23/03/2024
Putzen – aber richtig: 13 Regeln zum Saubermachen
11. Holzmöbel reinigen und pflegen
Für die Reinigung von Holzmöbeln gilt: Wenig benutzte Holzmöbel sollten wöchentlich von Staub befreit werden – am besten geeignet sind Staublappen. Denn Microfasertücher können hauchdünne Kratzer auf der Oberfläche hinterlassen. Auf eine Nassreinigung sollten Sie bei Holzmöbeln soweit es geht verzichten, bei der Küchenarbeitsplatte und Esstisch kommen Sie jedoch nicht drum herum. Dafür einen sehr gut ausgewrungenen Lappen benutzen und sofort mit einem Baumwolltuch trockenwischen. Hartnäckige Flecken bekommt man mit einem ph-neutralen Reiniger in den Griff.

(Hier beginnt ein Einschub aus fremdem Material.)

(* ===== verification/BnQuery.v ===== *)
(** * Big numbers: comparison with a word, equality, powers of two *)
From S2P Require Export BnBits.

(** ** Equality *)

Section equal.
Context (a b : Z) (ba bb : bignum) (w : bn_world).
Context (Ha : bns w !! a = Some ba) (Hb : bns w !! b = Some bb).
Context (Hoka : bn_ok ba) (Hokb : bn_ok bb).

Lemma xor_words_spec p q i xs ys mask :
  words_at (bns w) (at_ p i) xs -> words_at (bns w) (at_ q i) ys -> length xs = length ys ->
  exists m, xor_words (length xs) p q i mask w = Some (m, w) /\ (m = 0 <-> mask = 0 /\ xs = ys).
Proof.
  revert i ys mask. induction xs as [|x xs IH]; intros i [|y ys] mask Hx Hy Hl; try done.
  { exists mask. split; [done|]. tauto. }
  cbn [length xor_words]. rewrite (part_bind_some _ _ _ _ _ (load_spec _ _ _ _ Hx)).
  rewrite (part_bind_some _ _ _ _ _ (load_spec _ _ _ _ Hy)).
  apply words_at_tail in Hx, Hy. rewrite at_at in Hx, Hy. injection Hl as Hl.
  destruct (IH (i + 1) ys (Z.lor mask (Z.lxor x y)) Hx Hy Hl) as (m & -> & Hm). exists m. split; [done|].
  rewrite Hm, Z.lor_eq_0_iff, Z.lxor_eq_0_iff. split; [intros [[-> ->] ->]; done|]. by intros [-> [= -> ->]].
Qed.

Lemma split_eq n xs ys :
  words xs -> words ys -> (n <= length xs)%nat -> (n <= length ys)%nat ->
  val (drop n xs) = 0 -> val (drop n ys) = 0 -> val xs = val ys <-> take n xs = take n ys.
Proof.
  intros Hxs Hys Hn Hm Hx Hy.
  rewrite (val_take_drop n xs), (val_take_drop n ys), Hx, Hy, !Z.mul_0_r, !Z.add_0_r.
  split; [|by intros ->]. apply val_inj; auto with cint. by rewrite !length_take_le.
Qed.

Lemma beyond_zero xs ys : words xs -> words ys -> val xs = val ys -> val (drop (length xs) ys) = 0.
Proof.
  intros Hx Hy E. pose proof (fits_list ys (length xs) Hy) as H. rewrite <-E in H.
  rewrite (proj2 (Z.ltb_lt _ _) (proj2 (val_range _ Hx))) in H. by apply Z.eqb_eq.
Qed.

Lemma equal_lists xs ys :
  words xs -> words ys ->
  val (drop (length xs) ys) = 0 /\ val (drop (length ys) xs) = 0
  /\ take (Nat.min (length xs) (length ys)) xs = take (Nat.min (length xs) (length ys)) ys <-> val xs = val ys.
Proof.
  intros Hx Hy. destruct (Nat.min_spec (length xs) (length ys)) as [[Hl ->]|[Hl ->]].
  - rewrite (drop_ge xs (length ys)) by lia. split.
    + intros (H1 & _ & H2). apply (split_eq (length xs)); try done; try lia. by rewrite drop_ge.
    + intros E. pose proof (beyond_zero _ _ Hx Hy E). split_and!; [done|done|].
      apply (split_eq (length xs)); try done; try lia. by rewrite drop_ge.
  - rewrite (drop_ge ys (length xs)) by lia. split.
    + intros (_ & H1 & H2). apply (split_eq (length ys)); try done; try lia. by rewrite drop_ge.
    + intros E. pose proof (beyond_zero _ _ Hy Hx (eq_sym E)). split_and!; [done|done|].
      apply (split_eq (length ys)); try done; try lia. by rewrite drop_ge.
Qed.

(** The words beyond those of the other number, all of them zero or not. *)
Lemma beyond_spec p l n mask :
  words_at (bns w) (p, 0) l -> words l ->
  exists m, or_words (Z.to_nat (lenZ l - Z.of_nat n)) (p, 0) (Z.of_nat n) mask w = Some (m, w)
    /\ (m = 0 <-> mask = 0 /\ val (drop n l) = 0).
Proof.
  intros Hp Hl. exists (or_list mask (drop n l)).
  replace (Z.to_nat (lenZ l - Z.of_nat n)) with (length (drop n l)) by (rewrite length_drop; lia).
  rewrite or_list_zero, val_zero_iff by auto with cint. split; [|done].
  destruct (Nat.le_gt_cases n (length l)) as [Hn|Hn].
  - apply or_words_spec. rewrite <-(length_take_le l n) at 1 by done.
    apply (words_at_app _ _ (take n l)). by rewrite take_drop.
  - by rewrite drop_ge by lia.
Qed.
Lemma marshal_body_writes d v :
  bit_length v < 2 ^ 64 -> Writes d (bn_contents v) (marshal_body v d).
Proof.
  intros Hl. pose proof (bit_length_nonneg v). apply Writes_bind; intros.
  - case_match; [apply CBB_add_u8_writes; unfold is_byte; lia|apply Writes_ret].
  - apply CBB_add_bytes_writes. unfold CBS_len. rewrite length_bn_bytes. div_lia.
Qed.

Lemma bn_bits_bound b : bn_ok b -> bit_length (bn_abs b) <= 64 * BN_MAX_WORDS.
Proof.
  intros Hok. pose proof (bn_abs_range b Hok) as Hr. destruct Hok as (Hw & _ & Hmax & _).
  transitivity (64 * bn_width b); [|lia]. apply bit_length_le; [lia|].
  replace (2 ^ (64 * bn_width b)) with (bpow (Z.to_nat (bn_width b))); [done|].
  unfold bpow, wbase. rewrite <-Z.pow_mul_r by lia. f_equal. lia.
Qed.

(** ** Reading *)

Section parse.
Context (malloc : gmap Z bignum -> Z) (r : Z) (br : bignum) (w : bn_world).
Context (Hr : bns w !! r = Some br) (Hok : bn_ok br) (Hown : owned br) (Hnull : r <> NULL).

(** What the reader gives for the contents of an INTEGER and what follows it: those of a
    negative number or not of the least length are refused. *)
Lemma parse_contents contents rest :
  bytes contents -> CBS_len contents < 2 ^ 32 ->
  let res := BN_parse_asn1_unsigned malloc r (w, der CBS_ASN1_INTEGER contents ++ rest) in
  (Asn1Int.minimal contents /\ hd 0 contents < 128
    /\ exists ok b' o, res = Some (ok, (mk_bn_world (<[r := b']> (bns w)) o, rest))
      /\ bn_ok b' /\ bn_flags b' = bn_flags br
      /\ if ok : bool then bn_val b' = be_value contents /\ bn_neg b' = 0 else bytes_room w contents)
  \/ (~ (Asn1Int.minimal contents /\ hd 0 contents < 128) /\ res = Some (false, (w, rest))).
Proof.
  intros Hb Hl res. subst res. unfold BN_parse_asn1_unsigned.
  rewrite (part_bind_some _ _ _ (Some contents) (w, rest))
    by (unfold on_act; by rewrite CBS_get_asn1_app by (apply integer_tag_ok || done)).
  cbn beta iota. destruct (valid_integer_spec contents Hb) as [[Hm ->]|[Hm ->]].
  2: { right. by split; [intros [? _]|]. }
  destruct (Z.leb_spec 128 (hd 0 contents)) as [H1|H1]; [right; split; [lia|done]|].
  left. split_and!; [done|done|]. destruct (BN_bin2bn_spec malloc r br w Hr Hok Hown Hnull contents Hb)
    as (ok & b' & o & E & Hok' & Hf & _ & HP).
  exists ok, b', o. rewrite (part_bind_some _ _ _ (if ok then r else NULL) (mk_bn_world (<[r := b']> (bns w)) o, rest))
    by (unfold on_bn; by rewrite E).
  split_and!; [|done|done|].
  - destruct ok; [|done]. by rewrite (proj2 (Z.eqb_neq r NULL) Hnull).
  - destruct ok; [|done]. destruct HP as [Hv Hn]. destruct contents; [done|]. unfold bn_val. by rewrite Hn.
Qed.

Lemma parse_number x rest :
  0 <= x -> CBS_len (bn_contents x) < 2 ^ 32 ->
  exists read b' o, BN_parse_asn1_unsigned malloc r (w, der CBS_ASN1_INTEGER (bn_contents x) ++ rest)
      = Some (read, (mk_bn_world (<[r := b']> (bns w)) o, rest))
    /\ if read : bool then bn_ok b' /\ bn_val b' = x else no_room w (bit_length x / 64 + 1).
Proof.
  intros Hx Hl. destruct (parse_contents (bn_contents x) rest (bn_contents_bytes x) Hl)
    as [(_ & _ & ok & b' & o & E & Hok' & _ & HP)|[[] _]]; [|by apply bn_contents_minimal].
  exists ok, b', o. split; [exact E|]. destruct ok.
  - destruct HP as [Hv _]. by rewrite Hv, bn_contents_value.
  - unfold bytes_room in HP. rewrite length_bn_contents, Z.add_simpl_r, Z.div_div in HP by lia. done.
Qed.
End parse.

(** C19. A number that is written as an ASN.1 INTEGER is read back. [BN_marshal_asn1]
    refuses a negative number before it writes anything; for any other it appends the DER
    element whose contents are the shortest two's complement form of the number, or fails
    for lack of room with the error recorded. Whatever follows, [BN_parse_asn1_unsigned]
    takes exactly that element and leaves the number in its destination, a BIGNUM with any
    value before, unless there is no room for the words; no other BIGNUM changes. *)
Theorem BN_asn1_roundtrip malloc d a ba w c :
  bns w !! a = Some ba -> bn_ok ba -> ready d c ->
  if bn_neg ba =? 0 then
    let e := der CBS_ASN1_INTEGER (bn_contents (bn_abs ba)) in
    exists ok c', BN_marshal_asn1 d a (w, c) = Some (ok, (w, c'))
      /\ (if ok : bool then extends c c' e else error (base c') = true /\ CbbSpec.no_room c (CBS_len e))
      /\ forall r br v rest, bns v !! r = Some br -> bn_ok br -> owned br -> r <> NULL ->
         exists read b' o, BN_parse_asn1_unsigned malloc r (v, e ++ rest)
             = Some (read, (mk_bn_world (<[r := b']> (bns v)) o, rest))
           /\ if read : bool then bn_ok b' /\ bn_val b' = bn_val ba
              else no_room v (bit_length (bn_abs ba) / 64 + 1)
  else BN_marshal_asn1 d a (w, c) = Some (false, (w, c)).
Proof.
  intros Ha Hok Hc. pose proof (bn_abs_range ba Hok) as Habs. pose proof (bn_bits_bound ba Hok) as Hbits.
  change (64 * BN_MAX_WORDS) with (64 * 8388607) in Hbits. pose proof (bit_length_nonneg (bn_abs ba)).
  assert (Hlen : CBS_len (bn_contents (bn_abs ba)) <= 0xfffffffe)
    by (unfold CBS_len; rewrite length_bn_contents; div_lia).
  destruct (Z.eqb_spec (bn_neg ba) 0) as [Hneg|Hneg].
  2: { unfold BN_marshal_asn1. rewrite (part_bind_some _ _ (w, c) true (w, c)); [done|].
       unfold on_bn, BN_is_negative. erewrite part_bind_some by (by apply get_neg_spec).
       by destruct (Z.eqb_spec (bn_neg ba) 0). }
  cbv zeta. rewrite (marshal_eq a ba w Ha Hok d c Hneg).
  pose proof (element_writes d CBS_ASN1_INTEGER _ (marshal_body (bn_abs ba)) ltac:(done) Hlen
    ltac:(apply marshal_body_writes; lia) c Hc) as Hw.
  destruct ((child ← CBB_add_asn1 d CBS_ASN1_INTEGER; _ ← marshal_body (bn_abs ba) child; CBB_flush d) c)
    as [[u|] c']; eexists _, c'; (split_and!; [done|exact Hw|]); intros r br v rest Hr Hbr Hown Hnull;
    destruct (parse_number malloc r br v Hr Hbr Hown Hnull (bn_abs ba) rest) as (ok & b' & o & E & HP);
    try lia; exists ok, b', o; unfold bn_val at 2; by rewrite Hneg.
Qed.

Für die Pflege gilt: Mindestens ein bis zwei Mal im Jahr braucht Holz eine reichhaltige Basispflege. Lackierten Vollholzmöbeln reicht eine Möbelpolitur, lasierte oder naturbelassene Holzmöbel hingegen sollten mit Ölen oder Wachsen bzw. Hartölen behandelt werden. Wichtig ist, dass die verwendeten Produkte nicht auf Mineralölbasis hergestellt wurden. Und bitte niemals Speiseöle verwenden – die härten nicht aus und werden ranzig.
12. Türen wischen
Gerne vergessen, aber seien wir ehrlich, was nützt das sauberste Zimmer, wenn die Tür dazu dreckig bleibt. Deswegen sollten während des wöchentlichen Putzens Türen und -rahmen einfach mit einem nebelfeuchten Lappen und bei Bedarf mit einem Allzweckreiniger wischen. Hartnäckigere Flecken mit Schwamm und Putzstein oder Schmutzradierer vorsichtig bearbeiten.
13. Tierhaare entfernen
Egal, ob Hund oder Katze, Tierhaare auf Möbeln und Textilien können hartnäckig sein. Erste und einfachste Maßnahme: Mit einer herkömmlichen Fusselrolle, wie Sie sie auch für die Kleidung benutzen, bekommen Sie auch ihre Heimtextilien sauber. Für alles Weitere eine spezielle Tierhaarbürste verwenden, mit der man fest schrubben kann ohne die Textilien zu zerstören. Und zwischendurch immer wieder vorsichtig absaugen.